Sariska National Park was once home to dozens of tigers but by 2005 poaching had resulted in their complete eradication. Recognising the urgent need for intervention, the the Indian and Rajasthan-state governments began the reintroduction of tigers into Sariska.

This tiger-relocation strategy is certainly an important part of the tiger conservation effort but many, including those like Dharmendra Khandal of the NGO Tiger Watch, argue that it will never be entirely successful without properly confronting the three essential issues that threaten tiger populations: poaching, habitat loss and the hunting of prey-base animals. In turn, these three issues cannot be addressed without acknowledging the malign influence of caste, poverty and poor administrative accountability.

Poaching is almost exclusively undertaken by extremely poor and marginalised groups, including the Mogia caste who, without education, land and access to credit have limited alternative means of income. The Gujar people whose livelihood is dairy farming often have little choice but to allow their cattle herds to encroach on park land.
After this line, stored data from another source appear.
(** [writeMessage]: the four bytes of the length, least significant first,
    then the text.  One call frames one document; [cout] below lists the
    documents framed rather than their bytes, the text of a document being
    the JSON writer's. *)
Definition writeMessage (output : string) : string :=
  let a := Z.of_nat (String.length output) in
  let byte (shift : Z) := ascii_of_N (Z.to_N (Z.land (Z.shiftr a shift) 255)) in
  String (byte 0) (String (byte 8) (String (byte 16) (String (byte 24) output))).

(** [writeObj]: one document whose members are the strings of [outMap]. *)
Definition writeObj (outMap : gmap string string) (ml : MainLoop) : MainLoop :=
  set_cout (cout ml ++ [objectValue (stringValue <$> outMap)]) ml.

(** A call of [sendCommand] made from the loop's thread: when it returns, the
    documents it wrote follow those already on [std::cout]; an exception is
    not handled anywhere on the way out of [run]. *)
Definition hostSend (sent : outcome FW_RESULT * list Value) (ml : MainLoop)
  : outcome MainLoop :=
  _ ← sent.1; mret (set_cout (cout ml ++ sent.2) ml).

(** How a pass of the loop ends: blocked in [m_cond.wait] with no work, left
    through [return], or back at the loop's test. *)
Inductive pass : Type :=
| waiting (ml : MainLoop)
| exited (ml : MainLoop)
| looped (ml : MainLoop).

Section Loop.

Context `{env : Collaborators}.

Definition messageIn (junk : indeterminate) (msg : string) (ml : MainLoop)
  : outcome MainLoop :=
  let (parsed, msgMap') := parseIncomingMessage junk msg (msgMap ml) in
  let ml := set_msgMap msgMap' ml in
  processedMsg ← match parsed with
                 | Returns m => Returns m
                 | Throws w => Returns (messageInfo_typed junk ERROR (caught_what w))
                 | Undefined u => Undefined u
                 end;
  if isComplete processedMsg
  then mret (set_messagesIn (m_messagesIn ml ++ [processedMsg]) ml)
  else mret ml.

(** The [try] block of the second branch: the loader is stored before
    [Init] runs, and the handler acknowledges whatever either call throws. *)
Definition loadAndAcknowledge (mimetype : string) (ml : MainLoop)
  : outcome MainLoop :=
  match LoadPlugin mimetype with
  | Returns loader =>
      let ml := set_pluginLoader (Some loader) ml in
      match Init loader with
      | Returns _ =>
          mret (writeObj {[ "status" := "success";
                            "plugin" := getPluginName loader ]} ml)
      | Throws w =>
          mret (writeObj {[ "status" := "error"; "message" := caught_what w ]} ml)
      | Undefined u => Undefined u
      end
  | Throws w =>
      mret (writeObj {[ "status" := "error"; "message" := caught_what w ]} ml)
  | Undefined u => Undefined u
  end.

(** [m_hFuncs.call] and [m_hFuncs.cmdCallback] are [doCommand] and
    [doCommandCallback], stored by [run] before its loop; [msg.size()] is
    narrowed to the [uint32_t] parameter. *)
Definition processBrowserMessage (message : messageInfo) (ml : MainLoop)
  : outcome MainLoop :=
  if MessageType_eqb (type message) ERROR then
    m0 ← vector_at (msgs message) 0;
    mret (writeObj {[ "status" := "error"; "message" := m0 ]} ml)
  else if MessageType_eqb (type message) COMMAND then
    m0 ← vector_at (msgs message) 0;
    loadAndAcknowledge m0 ml
  else
    if MessageType_eqb (type message) COMMAND then
      let msg := getString message in
      hostSend (doCommand (colonyId message) (msgId message) msg
                  (to_uint32 (Z.of_nat (String.length msg)))) ml
    else if MessageType_eqb (type message) RESPONSE then
      let msg := getString message in
      hostSend (doCommandCallback (colonyId message) (msgId message) msg
                  (to_uint32 (Z.of_nat (String.length msg)))) ml
    else
      mret (writeObj {[ "status" := "error"; "message" := "Unknown message" ]} ml).

(** One call made by plugin code through [m_hFuncs]. *)
Definition hostCall (h : HostCall) (ml : MainLoop) : outcome MainLoop :=
  match h with
  | hFuncs_doAsyncCall call => mret (scheduleCall call ml)
  | hFuncs_call colonyId0 cmdId strCommand strCommandLen =>
      hostSend (doCommand colonyId0 cmdId strCommand strCommandLen) ml
  | hFuncs_cmdCallback colonyId0 cmdId strResp strRespLen =>
      hostSend (doCommandCallback colonyId0 cmdId strResp strRespLen) ml
  end.

Definition hostCalls (hs : list HostCall) (ml : MainLoop) : outcome MainLoop :=
  foldl (fun acc h => ml' ← acc; hostCall h ml') (Returns ml) hs.

Definition workExists (ml : MainLoop) : bool :=
  m_needsToExit ml
  || negb (length (m_messagesIn ml) =? 0)%nat
  || negb (length (m_AsyncCalls ml) =? 0)%nat.

(** [if (m_AsyncCalls.size()) { ... }] *)
Definition runAsyncCall (ml : MainLoop) : outcome MainLoop :=
  match m_AsyncCalls ml with
  | [] => mret ml
  | call :: rest =>
      let ml := set_AsyncCalls rest ml in
      let ml := set_invoked (invoked ml ++ [call]) ml in
      hostCalls (async_body call) ml
  end.

(** [if (m_messagesIn.size()) { ... }]: the front message is copied, then
    [m_AsyncCalls.pop_front()] runs. *)
Definition runMessage (ml : MainLoop) : outcome MainLoop :=
  match m_messagesIn ml with
  | [] => mret ml
  | message :: _ =>
      match m_AsyncCalls ml with
      | [] => Undefined deque_pop_front_empty
      | _ :: rest => processBrowserMessage message (set_AsyncCalls rest ml)
      end
  end.

(** One pass through the body of [while (!m_needsToExit)], with no other
    thread interfering. *)
Definition runPass (ml : MainLoop) : outcome pass :=
  if negb (workExists ml) then mret (waiting ml)
  else if m_needsToExit ml then mret (exited ml)
  else ml ← runAsyncCall ml; ml ← runMessage ml; mret (looped ml).

(** [run], for at most [passes] passes. *)
Fixpoint run (passes : nat) (ml : MainLoop) : outcome pass :=
  match passes with
  | O => mret (looped ml)
  | S k =>
      if m_needsToExit ml then mret (exited ml)
      else
        p ← runPass ml;
        match p with
        | looped ml' => run k ml'
        | _ => mret p
        end
  end.

End Loop.

(** ** Vocabulary of the statements *)

(** The text that a chunk document carries in [msg]. *)
Definition fragmentOf (doc : Value) : string :=
  match index doc "msg" with
  | stringValue s => s
  | _ => ""
  end.

(** The share of [payload] that the chunk with zero-based number [i] covers. *)
Definition payloadSlice (payload : string) (i : Z) : string :=
  substring (Z.to_nat (maxCommandSize * i))
            (Z.to_nat (Z.min maxCommandSize
                         (Z.of_nat (String.length payload) - maxCommandSize * i)))
            payload.

(** Fragments joined in the order given, the way [getString] joins [msgs]. *)
Definition joinFragments (fragments : list string) : string :=
  foldl (fun out fragment => out +:+ fragment) "" fragments.

(** A table none of whose entries has received anything. *)
Definition pristine (table : gmap Z messageInfo) : Prop :=
  forall key entry, table !! key = Some entry ->
    curC entry = 0 /\ msgs entry = replicate (length (msgs entry)) "".

(** A chunk document as the browser side sends it. *)
Definition chunkDocument (c0 cmdId n : Z) (msg : string) : Value :=
  objectValue {[ "c" := intValue c0; "cmdId" := intValue cmdId;
                 "n" := intValue n; "msg" := stringValue msg ]}.

(** Chunk documents handed to [parseWyrmholeMessage] one after the other, in
    the order given, each on the table the previous one left. *)
Fixpoint deliver (junk : indeterminate) (docs : list Value)
    (table : gmap Z messageInfo) : list (outcome messageInfo) :=
  match docs with
  | [] => []
  | doc :: docs =>
      let (parsed, table') := parseWyrmholeMessage junk doc table in
      parsed :: deliver junk docs table'
  end.

(** Completeness as the specification words it: the sequence numbers that
    have arrived cover [c0] distinct indices. *)
Definition completeByCoverage (c0 : Z) (arrived : list Z) : bool :=
  Z.of_nat (length (remove_dups arrived)) =? c0.

(** Collaborators for the worked examples: a reader that accepts the text of
    the empty record only, a loader that knows the test plugin, a handler
    copy that keeps the generic text, and callbacks that leave the host
    alone. *)
Definition fbtest_collaborators : Collaborators :=
  {| Reader_parse := fun command =>
       if String.eqb command "{}" then Some (objectValue ∅) else None;
     LoadPlugin := fun mimetype =>
       if String.eqb mimetype "application/x-fbtestplugin"
       then Returns {| Init := Returns (); getPluginName := "FBTestPlugin" |}
       else Throws "No registered plugin";
     caught_what := fun _ => "std::exception";
     async_body := fun _ => [] |}.

(** Stale memory in which the declared count exceeds the received count. *)
Definition stale_incomplete : indeterminate :=
  {| any_colonyId := 0; any_msgId := 0; any_c := 1; any_curC := 0;
     any_type := UNKNOWN |}.

(** Stale memory that happens to be all zero. *)
Definition stale_zero : indeterminate :=
  {| any_colonyId := 0; any_msgId := 0; any_c := 0; any_curC := 0;
     any_type := UNKNOWN |}.

(** A loop with nothing queued, loaded, pending or written. *)
Definition idle : MainLoop :=
  {| m_messagesIn := []; m_AsyncCalls := []; m_needsToExit := false;
     m_pluginLoader := None; msgMap := ∅; cout := []; invoked := [] |}.

(** The length that a reader of the byte stream takes from the four bytes of
    a frame's prefix, least significant first. *)
Definition frameLength (b0 b1 b2 b3 : ascii) : Z :=
  Z.of_N (N_of_ascii b0) + 2 ^ 8 * Z.of_N (N_of_ascii b1)
  + 2 ^ 16 * Z.of_N (N_of_ascii b2) + 2 ^ 24 * Z.of_N (N_of_ascii b3).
This has led to a loss of habitat for tigers.

To properly tackle the problem of hunting and encroachment, the government must provide alternative livelihoods for marginalised groups and relocate them to viable land before - rather than after - the re-introduction of tigers. Compounding all these issues is the ridged hierarchy of India's forest department which discourages transparency, inhibits debate and cultivates a careerist culture that obstructs the involvement of other interested parties in the decision-making process.